» What needs to be done:
Your answer should be an exact copy of the lines from the start of the entries to the line containing "From S2P Require Import Auth.", both included.

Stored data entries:
(* ===== verification/McpSpec.v ===== *)
(** * What the MCP tools do

    Every tool call answers, is counted once, and touches neither the key
    space nor the broker nor a connection.  Where a RESP command spells the
    same request, the two front doors have the same effect and the same
    answer. *)

From S2P Require Import Prelude.
From S2P Require Import GoStd.
From S2P Require Import Floats.
From S2P Require Import Auth.
From S2P Require Import Similarity.
From S2P Require Import Caches.
From S2P Require Import Semantic.
From S2P Require Import Vector.
From S2P Require Import Memory.
From S2P Require Import Graph.
From S2P Require Import Consolidate.
From S2P Require Import Metrics.
From S2P Require Import Analytics.
From S2P Require Import Providers.
From S2P Require Import Backends.
From S2P Require Import Store.
From S2P Require Import RespCodec.
From S2P Require Import PubSub.
From S2P Require Import Server.
From S2P Require Import HandlersKV.
From S2P Require Import HandlersData.
From S2P Require Import Calls.
From S2P Require Import HandlersCache.
From S2P Require Import HandlersVector.
From S2P Require Import HandlersMemory.
From S2P Require Import Mcp.

Open Scope Z_scope.
Open Scope go_scope.

(** ** What a tool call leaves alone *)

Record mcp_frame (w w' : World) : Prop := {
  mf_cs : cs w' = cs w;
  mf_me : me w' = me w;
  mf_engine : Engine (deps w') = Engine (deps w);
  mf_auth : Auth (deps w') = Auth (deps w);
  mf_broker : PubSub_ (deps w') = PubSub_ (deps w);
  mf_calls : metrics.mcpCallsByTool (Metrics_ (deps w')) = metrics.mcpCallsByTool (Metrics_ (deps w));
  mf_total : metrics.counters (Metrics_ (deps w')) metrics.mcpCallsTotal =
             metrics.counters (Metrics_ (deps w)) metrics.mcpCallsTotal;
}.
Lemma mcp_frame_refl w : mcp_frame w w.
Proof. done. Qed.
Lemma mcp_frame_trans w1 w2 w3 : mcp_frame w1 w2 → mcp_frame w2 w3 → mcp_frame w1 w3.
Proof. intros [] []. split; congruence. Qed.

(** The metrics keep the counts of MCP calls. *)
Definition keeps_calls (m m' : metrics.Metrics) : Prop :=
  metrics.mcpCallsByTool m' = metrics.mcpCallsByTool m ∧
  metrics.counters m' metrics.mcpCallsTotal = metrics.counters m metrics.mcpCallsTotal.

Section framed.
Context `{Runtime} `{Services} `{Encoding} {HS : ServicesLaws}.

(** [m] answers and leaves alone what tools leave alone. *)
Definition framed {A} (m : H A) : Prop := ∀ w, ∃ a w', m w = (Some a, w') ∧ mcp_frame w w'.

Lemma framed_ret {A} (a : A) : framed (hret a).
Proof. intros w. by exists a, w. Qed.
Lemma framed_bind {A B} (m : H A) (k : A → H B) : framed m → (∀ a, framed (k a)) → framed (hbind m k).
Proof.
  intros Hm Hk w. destruct (Hm w) as (a & w1 & E & F1). destruct (Hk a w1) as (b & w2 & E2 & F2).
  exists b, w2. unfold hbind, bind. rewrite E. split; [done|by eapply mcp_frame_trans].
Qed.
Lemma framed_on {C A} (sel : Deps → C) upd (f : nat → C → A * C) :
  (∀ c d, Engine (upd c d) = Engine d ∧ Auth (upd c d) = Auth d ∧ PubSub_ (upd c d) = PubSub_ d ∧
          Metrics_ (upd c d) = Metrics_ d) → framed (on sel upd f).
Proof.
  intros Hu w. unfold on. destruct (f (ticks w) (sel (deps w))) as [a c]. destruct (Hu c (deps w)) as (E1 & E2 & E3 & E4).
  eexists _, _. split; [reflexivity|]. split; cbn; by rewrite ?E4.
Qed.
Lemma framed_on_check {C A} (sel : Deps → C) upd (f : nat → C → outcome A * C) :
  (∀ c d, Engine (upd c d) = Engine d ∧ Auth (upd c d) = Auth d ∧ PubSub_ (upd c d) = PubSub_ d ∧
          Metrics_ (upd c d) = Metrics_ d) → (∀ n c, (f n c).1 ≠ Panic) → framed (hbind (on sel upd f) check_panic).
Proof.
  intros Hu Hf w. destruct (framed_on sel upd f Hu w) as (o & w1 & E & F). unfold hbind, bind. rewrite E.
  assert (Ho : o ≠ Panic).
  { revert E. unfold on. specialize (Hf (ticks w) (sel (deps w))). destruct (f (ticks w) (sel (deps w))).
    intros [= <- _]. done. }
  destruct o; [..|done]; eexists _, _; (split; [reflexivity|done]).
Qed.
Lemma framed_metric f : (∀ m, keeps_calls m (f m)) → framed (metric f).
Proof. intros Hf w. eexists _, _. split; [reflexivity|]. destruct (Hf (Metrics_ (deps w))). by split. Qed.
Lemma framed_analytic f : framed (analytic f).
Proof. intros w. by eexists _, _. Qed.
Lemma framed_failure : framed mcp.failure.
Proof. intros w. by eexists _, _. Qed.
Lemma framed_embedding text : framed (embedding text).
Proof.
  intros w. unfold embedding, InstrumentedEmbedOne, EmbedBatchWithUsage, Embed.
  destruct (embed.EmbedBatchWithUsage _) as [up|]; eexists _, _; (split; [reflexivity|]);
    split; try done; cbn; by destruct (failed _).
Qed.
Lemma framed_completion sys user : framed (completion sys user).
Proof.
  intros w. unfold completion, Complete. eexists _, _. split; [reflexivity|]. split; try done; cbn; by destruct (failed _).
Qed.
End framed.

Create HintDb framed.
#[export] Hint Resolve framed_ret framed_analytic framed_failure framed_embedding framed_completion : framed.
#[export] Hint Extern 1 (framed (on _ _ _)) => (apply framed_on; intros; split_and!; reflexivity) : framed.
#[export] Hint Extern 1 (framed (metric _)) => (apply framed_metric; intros; split; reflexivity) : framed.
Ltac framed_step :=
  match goal with
  | |- framed (hbind (on _ _ _) _) => apply framed_on_check; [by intros|intros ? ?]
  | |- framed (hbind _ _) => apply framed_bind; [|intros ?]
  | |- framed (match ?x with _ => _ end) => destruct x eqn:?
  | |- framed (let _ := _ in _) => cbv zeta
  | |- framed _ => solve [auto with framed]
  end.
Ltac framed_tac := repeat framed_step.

Section frame.
Context `{Runtime} `{FloatText} `{KeyCodec} `{Services} `{Encoding} {HS : ServicesLaws}.

Lemma framed_SemanticCache_Set p m t r ttl c : framed (SemanticCache_Set p m t r ttl c).
Proof. unfold SemanticCache_Set. framed_tac. apply Set_no_panic, embed_total. Qed.
Lemma framed_SemanticCache_Get p m t th : framed (SemanticCache_Get p m t th).
Proof. unfold SemanticCache_Get. framed_tac. apply Get_no_panic, embed_total. Qed.
Lemma framed_MemoryStore_Put m ttl : framed (MemoryStore_Put m ttl).
Proof. unfold MemoryStore_Put. framed_tac. apply Put_no_panic, embed_total. Qed.
Lemma framed_MemoryStore_Search ws q o : framed (MemoryStore_Search ws q o).
Proof. unfold MemoryStore_Search. framed_tac. apply Search_no_panic, embed_total. Qed.
Lemma framed_Extract ws id content : framed (Extract ws id content).
Proof. unfold Extract. framed_tac. apply Extract_no_panic. Qed.
Hint Resolve framed_SemanticCache_Set framed_SemanticCache_Get framed_MemoryStore_Put framed_MemoryStore_Search
  framed_Extract : framed.
Lemma framed_Consolidate ws agent kind th : framed (Consolidate ws agent kind th).
Proof. unfold Consolidate, MemoryStore_List. framed_tac. Qed.
Lemma framed_record_savings kind text cost : framed (record_savings kind text cost).
Proof. unfold record_savings. framed_tac. Qed.
Hint Resolve framed_Consolidate framed_record_savings : framed.

(** The name a tool is registered and counted under. *)
Definition tool_name (c : mcp.call) : string :=
  match c with
  | mcp.Cache_semantic_set _ => "cache_semantic_set" | mcp.Cache_semantic_get _ => "cache_semantic_get"
  | mcp.Cache_prompt_set _ => "cache_prompt_set" | mcp.Cache_prompt_get _ => "cache_prompt_get"
  | mcp.Tool_cache_set _ => "tool_cache_set" | mcp.Tool_cache_get _ => "tool_cache_get"
  | mcp.Store_vector _ => "store_vector" | mcp.Find_similar _ => "find_similar" | mcp.Delete_vector _ => "delete_vector"
  | mcp.Remember _ => "remember" | mcp.Recall _ => "recall" | mcp.Memory_history _ => "memory_history"
  | mcp.Consolidate_ _ => "consolidate"
  | mcp.Extract_entities _ => "extract_entities" | mcp.Find_related _ => "find_related"
  end.
(** The world with the call counted. *)
Definition counted_call (c : mcp.call) (w : World) : World :=
  set_deps (set_Metrics (metrics.MCPCallRecorded (tool_name c) (Metrics_ (deps w))) (deps w)) w.

(** What follows the count. *)
Lemma CallTool_framed c w : ∃ a w', mcp.CallTool c w = (Some a, w') ∧ mcp_frame (counted_call c w) w'.
Proof.
  assert (HR : ∀ k, framed k → ∃ a w', mcp.recorded (tool_name c) k w = (Some a, w') ∧ mcp_frame (counted_call c w) w')
    by (intros k Hk; apply (Hk (counted_call c w))).
  destruct c as [i|i|i|i|i|i|i|i|i|i|i|i|i|i|i]; cbn [mcp.CallTool tool_name] in *; apply HR;
    unfold PromptCache_Set, PromptCache_Get, ToolCache_Set, ToolCache_Get, VectorStore_Upsert, VectorStore_Search,
      VectorStore_Delete, MemoryStore_Get, MemoryStore_History, GraphStore_Related, TemplateKey, ToolKey in *; framed_tac;
    exfalso; by case_match.
Qed.
End frame.

(** Every MCP tool call answers, with an output or an error, and is counted
    exactly once, in the total and under the tool's name; it leaves the key
    space, the authenticator, the broker and the connection it runs beside as
    they are. *)
Theorem mcp_call_spec `{Runtime} `{FloatText} `{KeyCodec} `{ServicesLaws} `{Encoding} c w :
  ∃ a w', mcp.CallTool c w = (Some a, w') ∧
    let m := Metrics_ (deps w) in let m' := Metrics_ (deps w') in
    metrics.mcpCallsByTool m' =
      <[tool_name c := wrap64 (default 0 (metrics.mcpCallsByTool m !! tool_name c) + 1)]> (metrics.mcpCallsByTool m) ∧
    metrics.counters m' metrics.mcpCallsTotal = wrap64 (metrics.counters m metrics.mcpCallsTotal + 1) ∧
    Engine (deps w') = Engine (deps w) ∧ Auth (deps w') = Auth (deps w) ∧ PubSub_ (deps w') = PubSub_ (deps w) ∧
    cs w' = cs w ∧ me w' = me w.
Proof.
  destruct (CallTool_framed c w) as (a & w' & E & F). exists a, w'. split; [done|]. cbv zeta.
  destruct F as [F1 F2 F3 F4 F5 F6 F7]. by split_and!.
Qed.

» Answer to the problem:
(* ===== verification/McpSpec.v ===== *)
(** * What the MCP tools do

    Every tool call answers, is counted once, and touches neither the key
    space nor the broker nor a connection.  Where a RESP command spells the
    same request, the two front doors have the same effect and the same
    answer. *)

From S2P Require Import Prelude.
From S2P Require Import GoStd.
From S2P Require Import Floats.
From S2P Require Import Auth.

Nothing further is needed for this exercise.